▸ YOUR OBJECTIVE:
The output should be all lines of the entries below in which the word "then" occurs.

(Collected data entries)
* * * * *

(** The directories after it. *)
Lemma entry_added_dirs s T blk num es e s' :
  fs_inv s T blk → T !! cwd s = Some es → bit (inode_bit_map s) num = false →
  entry_added s (cwd s) num es e (blk (cwd s)) s' →
  ∀ k es', <[cwd s := es ++ [e]]> T !! k = Some es' → dir_at s' k (blk k) es'.
Proof.
  intros Hinv Hc Hfree Ha k es' Hk. pose proof (fi_dirs _ _ _ Hinv _ _ Hc) as Hdc.
  destruct (decide (k = cwd s)) as [->|Hne].
  - rewrite lookup_insert_eq in Hk. injection Hk as <-.
    destruct Hdc as [[Hr Hnum Hh] Hu Hb Hblk Hal].
    assert (nth 0 (direct (node s' (cwd s))) 0 = block_addr (blk (cwd s))) as Hd
      by (by rewrite (ea_direct _ _ _ _ _ _ _ Ha)).
    split; [split| | | |].
    + done.
    + rewrite (ea_num _ _ _ _ _ _ _ Ha), length_app. simpl. lia.
    + unfold first_block. rewrite Hd. by apply Ha.
    + rewrite (ea_map _ _ _ _ _ _ _ Ha) by lia. by destruct (cwd s =? num).
    + done.
    + done.
    + apply (ea_blocks _ _ _ _ _ _ _ Ha); [lia|done].
  - rewrite lookup_insert_ne in Hk by done. pose proof (fi_dirs _ _ _ Hinv _ _ Hk) as Hdk.
    pose proof (di_node _ _ _ (da_dir _ _ _ _ Hdk)). pose proof (da_range _ _ _ _ Hdk).
    apply (dir_at_keep s); [done| | | |].
    + apply (ea_node _ _ _ _ _ _ _ Ha); [lia| |done].
      intros ->. by rewrite (da_used _ _ _ _ Hdk) in Hfree.
    + intros Hu. rewrite (ea_map _ _ _ _ _ _ _ Ha) by lia. by destruct (k =? num).
    + apply (ea_blocks _ _ _ _ _ _ _ Ha). lia.
    + apply (ea_disk _ _ _ _ _ _ _ Ha); [lia| |by apply Hdk].
      intros He. by apply Hne, (fi_blocks _ _ _ Hinv _ _ _ _ Hk Hc).
Qed.

(** The entries stay well-formed in a larger map. *)
Lemma entries_ok_grow s s' T T' k es :
  entries_ok s T k es →
  (∀ j, 0 ≤ j → bit (inode_bit_map s) j = true → bit (inode_bit_map s') j = true) →
  (∀ j, is_Some (T !! j) → is_Some (T' !! j)) → entries_ok s' T' k es.
Proof.
  intros [Hd He] Hb HT. split; [done|]. intros e Hin. destruct (He e Hin) as (H1 & H2 & H3).
  split; [done|]. split; [apply Hb; [lia|done]|]. intros Ht. by apply HT, H3.
Qed.

Lemma entries_ok_snoc s T k es e :
  entries_ok s T k es → 0 ≤ d_inode e < INODE_MAX_NUMBER →
  bit (inode_bit_map s) (d_inode e) = true → (d_type e = dir → is_Some (T !! d_inode e)) →
  entries_ok s T k (es ++ [e]).
Proof.
  intros [(par & es' & ->) He] H1 H2 H3. split.
  - by exists par, (es' ++ [e]).
  - intros x [Hx| ->%list_elem_of_singleton]%elem_of_app; [by apply He|done].
Qed.

Lemma entry_added_final s c num es e bc s' d :
  0 ≤ bc → entry_added s c num es e bc s' →
  (∀ o n, data_start new_super ≤ o → sdread d o n = sdread (disk s') o n) →
  entry_added s c num es e bc (s' <| disk := d |> <| inode_dirty := replicate 256 0 |>).
Proof.
  intros Hbc [E1 E2 E3 E4 E5 E6 E7 E8 E9 E10] Hd.
  split; [by destruct E1 as [F1 F2 F3 F4 F5 F6]|done|done|done|done|done| | |done|done];
    simpl disk.
  - rewrite Hd; [done|]. unfold block_addr. flia.
  - intros b Hb Hne Ha. rewrite Hd; [by apply E8|]. unfold block_addr. flia.
Qed.

(** The state in which [do_touch] syncs. *)
Lemma touch_prepares s T blk nm rest junk num es :
  fs_inv s T blk → T !! cwd s = Some es → name_ok nm →
  DENTRY_SIZE * (Z.of_nat (length es) + 1) ≤ BLOCK_SIZE →
  Z.of_nat (length junk) = BLOCK_SIZE →
  find_first_zero_bit (inode_bit_map s) INODE_BIT_MAP_SIZE = Ok num →
  ∃ s', touch_name s (nm ++ 0 :: rest) junk =
      (s ← update_inode s'; s ← update_bit_map s; Ok (nm ++ 0 :: rest, s)) ∧
    entry_added s (cwd s) num es (Dentry file num nm) (blk (cwd s)) s' ∧
    super_saved s' ∧ clean_saved s' ∧ block_bit_map s' = block_bit_map s ∧
    node s' num = node s num <| hash := time_hash s |>
      <| size := 0 |> <| type := file |> <| link_cnt := 1 |>.
Proof.
  intros Hinv Hc Hnm Hle Hl Hnum. pose proof (fi_ok _ _ _ Hinv) as Hok.
  destruct (first_free_inode s num Hok Hnum) as [Hn Hfree].
  destruct (fi_dirs _ _ _ Hinv _ _ Hc) as [[Hcr Hcn Hch] Hcu Hcb Hcblk Hca].
  assert (num ≠ cwd s) as Hne by (intros ->; congruence).
  unfold touch_name. rewrite name_standrize, bind_Ok by done.
  rewrite has_slash_spec, bind_Ok by apply Hnm. cbv iota. rewrite Hnum, bind_Ok.
  destruct (allocate_inode_spec s num Hok Hn Hfree) as (m & -> & Hok1 & Hm). rewrite bind_Ok.
  set (x1 := node s num <| hash := time_hash s |>).
  assert (inode_ok x1) as Hx1 by (apply hash_inode_ok; [by apply node_ok|apply time_hash_ok..]).
  set (s1 := with_node (s <| inode_bit_map := m |>) num x1).
  assert (fs_ok s1) as Hok2 by (by apply with_node_ok).
  destruct (mark_inode_dirty_spec s1 num Hok2 Hn) as [-> Hok3]. rewrite bind_Ok.
  set (s2 := s1 <| inode_dirty := _ |>) in *. rewrite upd_node_spec, bind_Ok by done.
  assert (∀ k, 0 ≤ k → node s2 k = if decide (k = num) then x1 else node s k) as Hn2.
  { intros k Hk. exact (node_with_node (s <| inode_bit_map := m |>) num x1 k Hok1 Hn Hk). }
  rewrite (Hn2 num), decide_True by (done || lia).
  set (x2 := x1 <| size := 0 |> <| type := file |> <| link_cnt := 1 |>).
  assert (inode_ok x2) as Hx2.
  { destruct (inode_ok_words x1 Hx1) as [(W1 & W2 & W3 & W4 & W5) Wd].
    by apply (inode_ok_upd x1 _ file 0 1); [..|apply Hx1]. }
  set (s3 := with_node s2 num x2). assert (fs_ok s3) as Hok4 by (by apply with_node_ok).
  assert (∀ k, 0 ≤ k → node s3 k = if decide (k = num) then x2 else node s k) as Hn3.
  { intros k Hk. unfold s3. rewrite (node_with_node s2 num x2 k Hok3 Hn Hk).
    case_decide; [done|]. by rewrite Hn2, decide_False by (done || lia). }
  change (cwd s3) with (cwd s).
  rewrite get_node_spec, bind_Ok by done. rewrite Hn3, decide_False by (done || lia).
  rewrite read_block_spec, bind_Ok by (done || by apply node_direct).
  change (first_block s3 (node s (cwd s))) with (first_block s (node s (cwd s))).
  rewrite !Hcn.
  destruct (touch_dentry_spec _ _ (nm ++ 0 :: rest) (Dentry file num nm) Hch) as (b & Hb & Hholds);
    [apply name_entry_ok; [done|done|by apply inode_word]|by apply string_at_app, Hnm|done|].
  cbn [d_inode d_type] in Hb. apply bind_Ok_inv in Hb as (b1 & -> & Hb). rewrite bind_Ok.
  apply bind_Ok_inv in Hb as (b2 & -> & Hb). rewrite bind_Ok, Hb, bind_Ok.
  rewrite upd_node_spec, bind_Ok by done. rewrite Hn3, decide_False by (done || lia).
  set (xc := node s (cwd s) <| entry_num := u32 (entry_num (node s (cwd s)) + 1) |>).
  assert (entry_num xc = Z.of_nat (length es) + 1) as Hxc
    by (unfold xc; simpl; rewrite Hcn, u32_small by flia; done).
  assert (inode_ok xc) as Hxok.
  { destruct (inode_ok_words _ (node_ok s (cwd s) Hok)) as [(W1 & W2 & W3 & W4 & W5) Wd].
    apply (inode_ok_upd _ (entry_num xc) _ _ _ _ _ (node_ok s (cwd s) Hok));
      [unfold is_word; flia|done..|apply (io_direct _ (node_ok s (cwd s) Hok))]. }
  set (s4 := with_node s3 (cwd s) xc). assert (fs_ok s4) as Hok5 by (by apply with_node_ok).
  assert (∀ k, 0 ≤ k → node s4 k =
    if decide (k = cwd s) then xc else if decide (k = num) then x2 else node s k) as Hn4.
  { intros k Hk. unfold s4. rewrite (node_with_node s3 (cwd s) xc k Hok4 Hcr Hk).
    case_decide; [done|]. by apply Hn3. }
  change (cwd s4) with (cwd s).
  destruct (mark_inode_dirty_spec s4 (cwd s) Hok5 Hcr) as [-> Hok6]. rewrite bind_Ok.
  rewrite write_block_spec, bind_Ok by (by apply node_direct || by rewrite (ho_block _ _ Hholds)).
  rewrite Hcblk. set (s5 := _ <| disk ::= _ |>).
  pose proof (ho_block _ _ Hholds) as Hbl.
  assert (sdread (disk s5) (block_addr (blk (cwd s))) BLOCK_SIZE = b) as Hrd
    by (rewrite <- Hbl; apply sdread_write_eq).
  exists s5. split; [done|].
  assert (∀ k, 0 ≤ k → k ≠ num → k ≠ cwd s → node s5 k = node s k) as Hnode.
  { intros k Hk Hk1 Hk2. change (node s5 k) with (node s4 k). rewrite Hn4 by done.
    by rewrite !decide_False by done. }
  assert (node s5 (cwd s) = xc) as Hnc
    by (change (node s4 (cwd s) = xc); rewrite Hn4 by lia; by rewrite decide_True).
  assert (fs_ok s5) as Hok7 by (by apply (fs_ok_disk (s4 <| inode_dirty := _ |>))).
  assert (super_saved s5 ∧ clean_saved s5) as [Hss Hcs].
  { apply (clean_saved_upd s); [apply Hinv| |].
    - intros o n Ho. change (disk s5) with (sdwrite (disk s) (block_addr (blk (cwd s))) b).
      rewrite sdread_write_ne; [done|]. left. unfold block_addr. flia.
    - intros k Hk Hd. change (inode_dirty s5) with
        (<[Z.to_nat (cwd s / 32) := 1]> (<[Z.to_nat (num / 32) := 1]> (inode_dirty s))) in Hd.
      pose proof (ok_dirty _ Hok) as Hdl.
      assert (0 ≤ cwd s / 32 < 256 ∧ 0 ≤ num / 32 < 256) as [Hr1 Hr2]
        by (split; split; first [apply Z.div_pos; lia|apply Z.div_lt_upper_bound; flia]).
      apply nth_dirty in Hd as [Hd1 Hd]; [|rewrite length_insert; lia].
      apply nth_dirty in Hd as [Hd2 _]; [|lia].
      apply Hnode; [lia|by intros ->..]. }
  split_and!; [|done|done|done|].
  - split; [done| |by intros|done| | | | |done|by rewrite Hnc].
    + intros j Hj. by apply Hm.
    + by rewrite Hnc.
    + by rewrite Hnc.
    + by rewrite Hrd.
    + intros j Hj Hjne _. change (disk s5) with (sdwrite (disk s) (block_addr (blk (cwd s))) b).
      apply sdread_write_ne. rewrite Hbl. pose proof (block_addr_ne j (blk (cwd s)) Hjne). lia.
  - change (node s4 num = x2). rewrite Hn4, decide_False, decide_True by (done || lia). done.
Qed.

* * * * *

▸ TASK SOLUTION:
  assert (∀ k, 0 ≤ k → node s2 k = if decide (k = num) then x1 else node s k) as Hn2.
  assert (∀ k, 0 ≤ k → node s3 k = if decide (k = num) then x2 else node s k) as Hn3.
    if decide (k = cwd s) then xc else if decide (k = num) then x2 else node s k) as Hn4.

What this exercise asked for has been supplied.